Sa voix était gutturale, comme si ses cordes vocales peinaient à émettre des sons humanoïdes. La ferveur qu'elle dégageait, cependant, était évidente… Et ce, alors que la musicienne ne sentait nulle trace d'une larve.
Elle déglutit : le monstre servait l'Absolue de sa propre volonté. Ils avaient affaire à un fanatique. A la moindre suspicion, au moindre faux mouvement… leur protection disparaîtrait parmi les ombres.
"Vos fidèles sont prêts, Majesté, continua le drider. Votre armée se mettra bientôt en marche, et alors le monde s'agenouillera devant vous.
- Hey, l'entoilé ! lança un des gobelins. J'ai vu un truc bouger là-bas !"
Nymuë se retourna : derrière elle, un Ménestrel se rattrapait tant bien que mal à la poutre sur laquelle il était perché. Le moment d'entrer en scène était venu, supposait-elle. Quittant la sécurité de sa cachette, elle s'avança seule en direction du convoi :
"Qu'est-ce que c'est que ça ?" cracha le meneur.
La musicienne détacha son regard de la lanterne, concentrant plutôt son attention sur la gobeline les ayant repérés. D'une voix sans appel, elle ordonna :
"Recule. Maintenant."
La marque autour de l'œil gauche de la créature s'illumina. Nymuë serra le poing, luttant contre l'euphorie accompagnant chaque utilisation de son parasite : cette fois-ci, elle contrôlerait son effusion. Elle brida les cris d'allégresse de sa larve tandis que la sentinelle se soumettait humblement à ses ordres. Les multiples yeux du drider s'écarquillèrent de stupéfaction :
"Une de vos âmes éveillées ma reine ! Kar'niss est époustouflé. Comment a-t-elle survécu jusque-là ?
- Ce n'est pas à vous de remettre en question les dons de l'Absolue, rétorqua la jeune femme, durement. Ou ceux de ses fidèles.
- Vous l'avez bénie, ma reine ? Mais alors, où est sa lanterne ?"

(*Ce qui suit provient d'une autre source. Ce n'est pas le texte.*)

(** * File inspector: a shallow embedding of [app.py]

    The program walks a directory, classifies files as text or binary,
    normalises the text of each text file (long lines are re-wrapped with
    [textwrap.wrap]) and serialises the result in one of eight formats.

    Python strings are sequences of Unicode code points; they are modelled
    as lists of [N].  Library functions the program calls ([str.splitlines],
    [str.expandtabs], [textwrap.wrap], [csv.writer]) are modelled from the
    behaviour of CPython 3.11. *)

From Stdlib Require Import String Ascii.
From Stdlib Require Import List NArith ZArith Lia Bool Permutation.
From Equations Require Import Equations.
Import ListNotations.

Set Implicit Arguments.
Set Warnings "-register-all".
Open Scope list_scope.

(** ** Python strings *)

Definition char := N.
Definition str := list char.

Definition py (s : string) : str :=
  map N_of_ascii (list_ascii_of_string s).

Definition chr_TAB : char := 9%N.
Definition chr_LF : char := 10%N.
Definition chr_VT : char := 11%N.
Definition chr_FF : char := 12%N.
Definition chr_CR : char := 13%N.
Definition chr_SPACE : char := 32%N.
Definition chr_QUOTE : char := 34%N.
Definition chr_COMMA : char := 44%N.
Definition chr_HYPHEN : char := 45%N.
Definition chr_UNDERSCORE : char := 95%N.

Definition mem_char (c : char) (cs : list char) : bool :=
  existsb (N.eqb c) cs.

Fixpoint str_eqb (s t : str) : bool :=
  match s, t with
  | [], [] => true
  | a :: s', b :: t' => N.eqb a b && str_eqb s' t'
  | _, _ => false
  end.

(** [sep.join(parts)] *)
Fixpoint join (sep : str) (parts : list str) : str :=
  match parts with
  | [] => []
  | [p] => p
  | p :: rest => p ++ sep ++ join sep rest
  end.

(** [str.isspace] on one code point: the code points CPython's
    [_PyUnicode_IsWhitespace] accepts. *)
Definition unicode_whitespace : list char :=
  [9; 10; 11; 12; 13; 28; 29; 30; 31; 32; 133; 160; 5760;
   8192; 8193; 8194; 8195; 8196; 8197; 8198; 8199; 8200; 8201; 8202;
   8232; 8233; 8239; 8287; 12288]%N.

Definition isspace (c : char) : bool := mem_char c unicode_whitespace.

(** [s.strip() == ''] *)
Definition strip_is_empty (s : str) : bool := forallb isspace s.

(** Line boundaries of [str.splitlines]. *)
Definition line_boundaries : list char :=
  [10; 13; 11; 12; 28; 29; 30; 133; 8232; 8233]%N.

Le dénommé Kar'niss recula, ses huit pattes s'enfonçant dans le sol tels des pieux. Il était agité, nerveux, serrant sa lanterne au point de la faire trembler. L'elfe noire percevait sa fièvre, son désir d'être l'unique élu de sa souveraine ; peut-être y avait-il là une carte à jouer.

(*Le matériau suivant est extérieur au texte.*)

(** X11: take the current and latest version of a group, stored under [p]
    with [row_id] equal to [p], in a database where every referencing row
    holds a stored key.  An update of it at a time after its [created_at],
    followed by a full [rollback_latest] of the result, puts the table
    back: the clone is gone, every other row is as it was, and the row
    under [p] holds again the stored value of every field that is neither
    the key nor one-to-one, while a one-to-one field keeps the value of the
    update.  A frozen edge that pointed at [p] points at [p] again. *)
Theorem update_then_rollback_latest_restores_the_row
    (m : Model) (now : Z) (user : option nat) (v : Instance) (db : Database)
    (p : nat) (r0 : Row) (c0 : Z) :
  NoDup (name <$> get_fields m) →
  pk v = Some p → replaced_at (cols v) = None →
  table db !! p = Some r0 → replaced_at r0 = None →
  row_id r0 = Some p → row_id (cols v) = Some p ∨ row_id (cols v) = None →
  created_at r0 = Some c0 → c0 < now →
  (∀ j r x, table db !! j = Some r → j ≠ p → row_id r = Some p →
            created_at r = Some x → x < c0) →
  (∀ i ref j k, referrers db !! i = Some ref → edge_target ref j = Some k →
                is_Some (table db !! k)) →
  ∃ db1 v1 db2 v2,
    PointInTimeModel.save m now user v db = Ok (db1, v1) ∧
    PointInTimeModel.rollback_latest m None None v1 db1 = Ok (db2, v2) ∧
    pk v2 = Some p ∧
    table db2 = <[p := cols v2]> (table db) ∧
    (∀ f, f ∈ get_fields m → primary_key f = false → one_to_one f = false →
          getattr (name f) v2 = getattr (name f) (mkInstance (Some p) r0)) ∧
    (∀ f, f ∈ get_fields m → one_to_one f = true →
          getattr (name f) v2 = getattr (name f) v1) ∧
    (∀ i ref j, referrers db !! i = Some ref → edge_live ref j →
                edge_target ref j = Some p →
                ∃ ref2, referrers db2 !! i = Some ref2 ∧ edge_target ref2 j = Some p ∧
                        ref_keys ref2 = ref_keys ref).
Proof.
  intros Hnd Hpk Hrep Hp Hcur Hg0 Hgv Hc0 Hlt Hold Hstored.
  pose proof (new_pk_fresh (table db)) as Hfresh.
  pose proof (save_update m now user v db p r0 Hpk Hrep Hp Hcur) as Hsave.
  set (k := Model_.new_pk (table db)) in *.
  assert (Hkp : k ≠ p) by (intros ->; congruence).
  assert (Hsys : ∀ n, n ∈ name <$> pita_fields → n ∉ get_one_to_one_fields m).
  { intros n (g & -> & Hg)%list_elem_of_fmap. by apply system_names_not_one_to_one. }
  assert (Hattr : ∀ n, n ∉ ["id"; "row_id"; "replaced_at"] →
            getattr n (mkInstance (Some k) (clone_of m now p r0)) =
              if bool_decide (n ∈ get_one_to_one_fields m) then PyNone
              else getattr n (mkInstance (Some p) r0))
    by apply getattr_clone_of.
  assert (Hcc : created_at (clone_of m now p r0) = Some c0).
  { assert (Hn : "created_at" ∉ ["id"; "row_id"; "replaced_at"]).
    { rewrite !not_elem_of_cons. repeat split; try done. apply not_elem_of_nil. }
    pose proof (Hattr "created_at" Hn) as H.
    rewrite bool_decide_eq_false_2 in H.
    - unfold getattr in H. simpl in H. rewrite Hc0 in H. unfold clone_of. simpl.
      destruct (created_at (cols (nulled (get_one_to_one_fields m) r0)));
        simpl in H; [| discriminate H].
      by injection H as ->.
    - apply Hsys. apply (bool_decide_unpack _). vm_compute. exact I. }
  assert (Hcg : row_id (clone_of m now p r0) = Some p) by done.
  assert (Hv1pk : pk (updated now user p v) = Some p) by done.
  assert (Hv1c : created_at (cols (updated now user p v)) = Some now) by done.
  assert (Hv1r : replaced_at (cols (updated now user p v)) = None) by done.
  assert (Hv1g : row_id (cols (updated now user p v)) = Some p)
    by (simpl; destruct Hgv as [-> | ->]; done).
  set (cl := clone_of m now p r0) in *. set (v1 := updated now user p v) in *.
  clearbody cl v1.
  set (db1 := mkDatabase (<[p := cols v1]> (<[k := cl]> (table db)))
                (repoint p k <$> referrers db)) in *.
  assert (Hdb1 : ∀ j, table db1 !! j =
            if decide (j = p) then Some (cols v1)
            else if decide (j = k) then Some cl else table db !! j).
  { intros j. unfold db1. cbn [table]. repeat case_decide; subst.
    - by rewrite lookup_insert_eq.
    - by rewrite lookup_insert_ne, lookup_insert_eq.
    - by rewrite !lookup_insert_ne. }
  (* the preceding version is the clone *)
  assert (Hprev : latest_first
            (qs_exclude (λ k _, bool_decide (Some k = pk v1))
               (qs_filter (λ _ r, bool_decide (row_id r = row_id (cols v1))) (table db1)))
          = Some (k, cl)).
  { apply latest_first_greatest.
    - apply lookup_other_versions. rewrite Hdb1, Hv1g, Hv1pk.
      rewrite decide_False, decide_True by done. repeat split; congruence.
    - intros k' r' Hk' Hne. apply lookup_other_versions in Hk' as (Hk' & Hg' & Hp').
      rewrite Hv1pk in Hp'. rewrite Hv1g in Hg'. rewrite Hdb1 in Hk'.
      rewrite decide_False, decide_False in Hk' by congruence.
      unfold version_lt. simpl. rewrite Hcc.
      destruct (created_at r') as [x |] eqn:Hx; [| done].
      apply orb_true_iff. left. apply bool_decide_eq_true.
      apply (Hold k' r' x); try done. congruence. }
  assert (Hmov : edges_movable v1 k c0 db1).
  { intros i ref' j k' Hi Hedge [Hk' (r & x & Hr & Hg & Hx & Hle)].
    rewrite Hv1pk in Hk'. rewrite Hv1g in Hg. rewrite Hdb1 in Hr.
    rewrite decide_False in Hr by congruence.
    destruct (decide (k' = k)) as [-> | Hne].
    - split; [done |]. unfold db1 in Hi. cbn [referrers] in Hi.
      rewrite list_lookup_fmap in Hi.
      destruct (referrers db !! i) as [ref |] eqn:Href; [| done]. injection Hi as <-.
      apply edge_live_repoint. apply (edge_target_repoint_moved p k); [done |].
      intros Hdangling. destruct (Hstored i ref j k Href Hdangling) as [r' Hr'].
      rewrite Hfresh in Hr'. discriminate Hr'.
    - assert (x < c0) by (apply (Hold k' r x); congruence). lia. }
  pose proof (rollback_to_succeeds m None None v1 (mkInstance (Some k) cl) db1 p k now c0
                Hnd Hv1pk eq_refl (not_eq_sym Hkp) Hv1r Hv1c Hcc Hlt
                (eq_trans Hcg (eq_sym Hv1g)) Hmov) as Hrb.
  set (v2 := reverted_instance m None None (mkInstance (Some k) cl) v1) in *.
  assert (Hv2pk : pk v2 = Some p).
  { rewrite <- Hv1pk.
    apply (pk_revert_fields m None None (mkInstance (Some k) cl) v1 Hnd). }
  assert (Hv2g : row_id (cols v2) = Some p).
  { rewrite <- Hv1g.
    apply (row_id_revert_fields m None None (mkInstance (Some k) cl) v1 Hnd).
    simpl. congruence. }
  eexists db1, v1, _, v2. split; [done |]. split.
  { unfold PointInTimeModel.rollback_latest. rewrite Hprev. exact Hrb. }
  split; [done |]. cbn [table referrers].
  split; [| split; [| split]].
  - apply map_eq. intros j. destruct (decide (j = p)) as [-> | Hjp].
    + by rewrite !lookup_insert_eq.
    + rewrite !lookup_insert_ne by done.
      rewrite (lookup_without_rows_selected
                 (λ r, col_gte (created_at r) c0 && bool_decide (row_id r = row_id (cols v2))))
        by done.
      rewrite Hdb1, decide_False by done. rewrite Hv2g.
      destruct (decide (j = k)) as [-> | Hjk].
      * rewrite Hcc, Hcg, Hfresh. simpl.
        rewrite bool_decide_eq_true_2 by lia. by rewrite bool_decide_eq_true_2.
      * destruct (table db !! j) as [r |] eqn:Hj; [| done].
        destruct (decide (row_id r = Some p)) as [Hg | Hg].
        -- destruct (created_at r) as [x |] eqn:Hx; simpl; [| done].
           rewrite bool_decide_eq_false_2; [done |].
           specialize (Hold j r x Hj Hjp Hg Hx). lia.
        -- rewrite (bool_decide_eq_false_2 (row_id r = Some p)) by done.
           by rewrite andb_false_r.
  - intros f Hf Hfpk Hfone.
    assert (Hrev : reverted None None f = true).
    { unfold reverted. by rewrite Hfpk, Hfone. }
    assert (Hnone : name f ∉ get_one_to_one_fields m).
    { intros Hin. apply (elem_of_get_one_to_one_fields m f Hnd Hf) in Hin. congruence. }
    destruct (decide (name f = "replaced_at")) as [Hn | Hn].
    { rewrite Hn. unfold v2, reverted_instance, getattr. simpl. by rewrite Hcur. }
    unfold v2. rewrite getattr_reverted_instance by done.
    destruct (decide (name f = "row_id")) as [Hn' | Hn'].
    { rewrite Hn'. unfold getattr. simpl. by rewrite Hcg, Hg0. }
    destruct (decide (name f = "id")) as [Hn'' | Hn''].
    { exfalso.
      assert (f = mkField "id" true false) as ->; [| done].
      apply (pita_field_by_name m); try done. apply elem_of_cons. by left. }
    rewrite Hattr.
    + by rewrite bool_decide_eq_false_2.
    + rewrite !not_elem_of_cons. repeat split; try done. apply not_elem_of_nil.
  - intros f Hf Hfone.
    assert (Hrev : reverted None None f = false).
    { unfold reverted. rewrite Hfone. simpl. by rewrite andb_false_r. }
    assert (Hin : name f ∈ get_one_to_one_fields m)
      by by apply (elem_of_get_one_to_one_fields m f Hnd Hf).
    unfold v2. apply getattr_reverted_instance_kept; try done.
    + intros Hn. rewrite Hn in Hin. revert Hin. apply Hsys.
      apply (bool_decide_unpack _). vm_compute. exact I.
    + intros Hn. rewrite Hn in Hin. revert Hin. apply Hsys.
      apply (bool_decide_unpack _). vm_compute. exact I.
  - intros i ref j Hi Hlive Hedge.
    exists (repoint k p (repoint p k ref)). split; [| split].
    + unfold db1. cbn [referrers]. by rewrite !list_lookup_fmap, Hi.
    + apply edge_target_repoint_live; [by apply edge_live_repoint |].
      by apply edge_target_repoint_live.
    + by rewrite !ref_keys_repoint.
Qed.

"Notre altesse m'a guidée jusqu'à vous ; elle m'a dit que vous étiez son enfant chéri entre tous. Celui qu'elle avait choisi pour me remettre sa lanterne, afin que - grâce à vous - son dessein puisse être accompli.
- Majesté ? Est-ce… est-ce vrai ? Ne vous avons-nous pas fidèlement servie ? Pourquoi ? Pourquoi remettre la lanterne à cet autre disciple ? Nous pouvons accomplir votre volonté sans son aide !"

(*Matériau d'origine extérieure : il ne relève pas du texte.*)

(* ===== verification/Prelude.v ===== *)
(** * Twizzler: a verification development

    Twizzler is an operating system in Rust built around persistent objects.  A small
    kernel ([src/src/kernel]) manages physical memory, page tables, object pages, threads
    and security contexts; libraries ([src/src/lib]) give programs queues, pipes, keys
    and capabilities; services and a runtime sit on top.  This development models the
    parts below as Rocq functions and step relations translated from the source, and
    proves what makes them correct.

    ** Conventions

    A Rust function is a function into [outcome]: it returns ([Ret]), panics ([Panic]) or,
    for a loop with fuel, has run out of it ([NoFuel]).  [Result] is [result], [Option] is
    [option].  Integers are [Z] with their width written out: [chk] is arithmetic that
    panics on overflow in a build with checks and wraps in one without (the class
    [Build]; theorems hold for both unless they say otherwise), [wrap] and the bit
    operations are those of the width.  State is passed explicitly.  Code that runs under
    a lock is one function; code that shares atomics with other threads is a step
    function, one step per atomic access, and a relation interleaves the steps of any
    number of threads.  Code outside the repository is a class with the promises of its
    documentation as laws and at least one instance.

    ** Parts

    Queues ([RawQueue], [RawQueueInv], [RawQueueSpec]; src/src/lib/twizzler-queue-raw).
    A bounded ring for many producers and one consumer.  For every interleaving, items
    arrive in the order of reservation, no outstanding slot is overwritten, and a
    consumer does not sleep on a queue that has items; calls that do not overlap refine a
    bounded FIFO.

    Byte buffer and pipes ([VolatileBuffer], [VolatileBufferInv], [VolatileBufferSeq],
    [Pipe]; src/src/lib/twizzler-io).  The bytes readers claim are a prefix of the bytes
    writers reserve; the end counts of a pipe are exact; [read] and [write] on every
    branch.

    Addresses ([Address]; kernel/src/arch/amd64/address.rs).  Exact arithmetic on
    canonical addresses.

    Physical memory ([Intrusive], [FrameAlloc], [FrameAllocInv], [FrameAllocSpec],
    [FrameData]; kernel/src/memory/frame.rs).  The admitted frames of a region tile it
    and the free lists hold exactly those not allocated; allocation, freeing and
    splitting keep this.  [FrameData] is the contents of a frame.

    Page tables ([PageTable], [PageTableInv], [PageTableRead], [PageTableMap];
    kernel/src/memory/pagetables and arch/amd64/memory/pagetables).  Entries, tables with
    the count kept in their spare bits, and the recursive map, unmap, change and readmap
    over tables in physical memory.  [walk] is the translation of the processor.  Mapping
    an unmapped region gives exactly the translations asked for, unmapping removes exactly
    those that meet the region and frees exactly the tables that become unreachable, and
    reading reports the translation.  A provider of physical memory is the class
    [PhysAddrProvider] with the promise [Provider], kept by [ContiguousProvider].

    TLB shootdown ([Tlb]; arch/amd64/memory/pagetables/consistency.rs).  When the slots
    of a processor are seen empty, it has carried out every invalidation asked of it.

    Object pages ([IntervalTree], [PageTree], [PageTreeInv], [ObjCopy], [ObjCopyInv];
    kernel/src/obj).  Page vectors, ranges and the page tree with copy on write, and
    copying and zeroing of ranges.  A write goes to a page nothing else refers to, and
    leaves every other page of every object alone; a copied region shows the source's
    pages until one side is written.

    Threads ([Priority], [RunQueue], [RunQueueInv], [Mutex], [IdCounter];
    kernel/src/thread, processor, mutex.rs, idcounter.rs).  Priorities and donation, run
    queues that lose no thread and serve classes in order, mutual exclusion without
    lost wakeups, distinct identifiers.

    Security ([Capability], [SecCtx], [SecCtxInv]; src/src/lib/twizzler-security and
    kernel/src/security.rs).  Keys, signatures and capabilities over the classes [Ecdsa]
    and [Hashes]; a context stores capabilities without overlap, and everything the
    kernel grants beyond the default comes from a capability that verifies.

    Persistent hash map ([Hachage], [HachageInv];
    src/src/lib/twizzler/src/collections/hachage).  The open-addressing table with its
    control tags, probing, rehashing in place and growth inside an object.  Lookup,
    insertion and removal refine a finite map; [removed_elements_return] is the case in
    which they do not.

    Slots and the address space of a program ([SlotAlloc], [Space];
    src/src/rt/reference/src/runtime/slot.rs, src/src/rt/monitor/src/mon/space.rs and
    space/).  The runtime's allocator of slots, for the early counter and for the bitmap
    of pairs with its stack of single slots, gives out no slot that somebody owns; the
    monitor's mappings are counted so that the slot of a live handle stays mapped, for
    threads that interleave but do not map the same object at the same time.

    Terminals ([Pty], [PtyInv], [PtyPost], [SeqCell], [PtyEnd], [PtySafe];
    src/src/lib/twizzler-io/src/pty.rs).  The line discipline ([input_map], output
    conversion, line assembly, signals, echo), the generation-counted settings, and the
    two ends over the shared byte buffers.  A typed line is echoed and read, printed
    bytes are read expanded, no sequence of calls panics, and the settings are never
    torn; [terminal_defects] and [full_terminal_spins] are what does not work.

    Word waits ([ThreadSync], [ThreadSyncInv], [ThreadSyncLost];
    src/src/kernel/src/syscall/sync.rs, obj/thread_sync.rs).  The tables of the threads
    asleep on the words of an object, the two flags of a thread, critical sections and the
    requeue list, with each access of [sys_thread_sync] and [add_to_requeue] a step.  No
    sleeping thread is lost, a wake reaches every thread on the word and a thread it
    reaches gets to a run queue, as long as the last access of [add_to_requeue] does not
    take a thread off the list that a later wake has put there; [late_removal_loses] is a
    run in which it does, and the thread never runs again.

    Kernel timeouts and locks ([Timeout], [TimeoutInv], [SpinOnce], [SimpleMutex],
    [CondVar]; src/src/kernel/src/clock.rs, spinlock.rs, once.rs, condvar.rs and
    src/src/lib/twizzler-abi/src/simple_mutex.rs).  The wheel of windows that holds the
    callbacks of timeouts, driven by the hard tick and by the thread that runs the
    callbacks: each is called once, never before its time except when its window is
    full, and is not called once it has been released.  The ticket lock and the user
    mutex exclude, the user mutex loses no sleeper over waits whose wakes take only threads
    that sleep (those of [ThreadSync] may take a stale entry), callers of [Once] agree on one value,
    and [signal] reaches every waiter of a condition variable; it does not return when a
    waiter it holds up is still in the tree, which is [signal_deadlocks].

    Virtual memory ([DirtySet], [Region], [ArchPages], [VirtMem], [VirtMemInv],
    [VirtMemLost]; src/src/kernel/src/memory/context.rs, context/virtmem.rs,
    context/virtmem/region.rs and fault.rs, memory/pagetables/shared.rs,
    arch/amd64/context.rs, the mapping calls of syscall/object.rs, and the dirty set and
    context counts of obj/mod.rs).  This is where the parts above meet: memory contexts
    with their regions, the tables of each security context, shared tables, object pages,
    permissions and threads in one state, and each operation of the kernel on it as one
    step.  [ArchPages] has the tables at the level of their leaves, as the theorems of
    [PageTableInv] and [PageTableMap] give them.  After any operations from boot the own
    tables of a security context map nothing outside of the regions of its context and
    nothing beyond their protections; unmapping and invalidation reach every such mapping;
    a page fault maps only what security has granted to the faulting thread, and then the
    access goes through.  What is mapped through a shared table is excepted:
    [unmap_keeps_shared] and the theorems of [VirtMemLost] are what goes wrong.
    [regions_refine] and [drain_exact] are about the region manager and the set of dirty
    pages alone.

    Accounting of memory ([MemTracker], [TrackerFrames];
    src/src/kernel/src/memory/tracker.rs).  The counts of pages by their use, allocation
    that waits for memory, freeing and the waking of waiters, one access at a time, over any
    allocator that gives frames of the size asked for that nobody holds; [TrackerFrames]
    shows that the allocator of [FrameAlloc] is one.  The counts add up to the memory there
    is, with what is on its way, and freeing leaves nobody asleep who was waiting.  [stale_waiter_panics] and
    [failed_allocation_strands] are two schedules in which waiting goes wrong.

    Requests to the pager ([PagerReq], [PagerReqInv]; src/src/kernel/src/pager.rs and
    pager/inflight.rs, request.rs and queues.rs).  Threads enter requests in a table of 256
    slots, send their commands and wait; the handler of completions marks, wakes and
    removes.  [pager_waits_end] shows that slots, free bits and the tree of requests agree,
    that whoever waits has a command outstanding whose end wakes them, and that nobody waits
    when all has been answered; it says which completions and syncs make a thread panic.
    [handler_waits_for_itself] is a deadlock of the handler, and
    [requests_go_astray] has three smaller gaps.  [sync_sends_pages] is about the commands
    of a sync, [chunk_covers] about the range of pages asked for around a fault.

    ** How the parts meet

    Lock-free parts share the shape of [RawQueue]: a system state, a step relation, and an
    invariant by induction on runs ([rtc_invariant]).  [FrameAlloc] and the run queues
    are proved against the class [LinkedList]; the page trees and the regions
    of a context against [IntervalTree]; the dirty set against [BitSet];
    mapping against [Provider]; capabilities against [Ecdsa]; word waits against
    [IndexMap]; accounting against [RawFrames]; requests to the pager against [ReqTree]
    and the constants [ObjConsts].  [Pipe] uses the byte buffer through its whole-call functions, [Mutex] uses
    priority donation, [SecCtx] the capabilities, [ObjCopy] the page trees, and [VirtMem]
    the page trees, page tables, regions, dirty sets and security contexts.  [Space] is
    proved against [SlotService], the promise of a slot allocator, which [SlotAlloc] keeps.
    The line discipline is proved against [Sink] and [Source], the promises of bounded
    buffers, which the byte buffer keeps ([PtyEnd]).

    ** Bounds and fuel

    The queue theorems assume fewer than [2^31] reservations and the buffer theorems fewer
    than [2^64] bytes, the widths of the counters; the code compares them modulo these.
    The loops of the page tables are structural on the level and the index.  Fuel
    occurs in loops over queues, over reserved slots, and over regions; each such theorem
    states a bound that is enough (one step per item, slot, or page) and proves the loop
    returns within it.  Probing in the hash map takes one step per bucket, reading lines
    one per byte.  Where a loop of the source does not end, [NoFuel] for every fuel is the
    theorem.  The settings theorem assumes fewer than [2^63] updates, the theorems on
    timeouts fewer than [2^63] ticks and registrations, that on the ticket lock fewer than
    [2^64 - 1] calls of [lock].  The number of frames
    mapping needs is [need], one per chunk of each level that the region touches.  In the
    theorems on virtual memory the size of an object is a power of two from a page to
    [2^44], an object has fewer than [2^64] mappings in a context, the frames for page
    tables are there, a run of pages found by a fault ends within its object ([pages_in]),
    and each operation is atomic.  Accounting is for fewer than [2^64] pages.

    ** Not modelled

    Code whose whole effect is on hardware registers, ports and interrupts (most of
    kernel/src/arch, machine, the clock sources and the drivers), assembly and context switches; the
    scheduler's main loop and processor selection; system call dispatch; the service of
    the pager and file systems, whose behaviour is that of external crates; the dynamic linker and the
    runtime glue; generated secure-gate code; demonstrations and tests.  They either have
    no state a theorem could be about without a model of the device or the crate below
    them, or only pass arguments to parts modelled here.  Within modelled files, printing,
    statistics and tracing are left out, and so is the unwrap of an address read back from a
    page table entry, which was written from a [PhysAddr]. *)
From stdpp Require Export base tactics numbers list list_numbers gmap sets relations.
From Stdlib Require Export ZArith Lia.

Ses gestes étaient erratiques désormais, ses lèvres retroussées sur ses dents pointues. Avec horreur, Nymuë vit ses subalternes porter doucement la main à leur arme :
"Vous m'avez mal comprise, Premier Disciple : ce n'est pas moi que l'Absolue acclame. Je ne fais que porter son message, sans ambition aucune. Vous êtes celui m'ayant apporté la lanterne : c'est votre action, votre adoration qui ont rendu ma mission possible.
- Elle… elle m'a vu ? Sa Majesté, elle sait que j'ai œuvré pour elle, pour son royaume ?"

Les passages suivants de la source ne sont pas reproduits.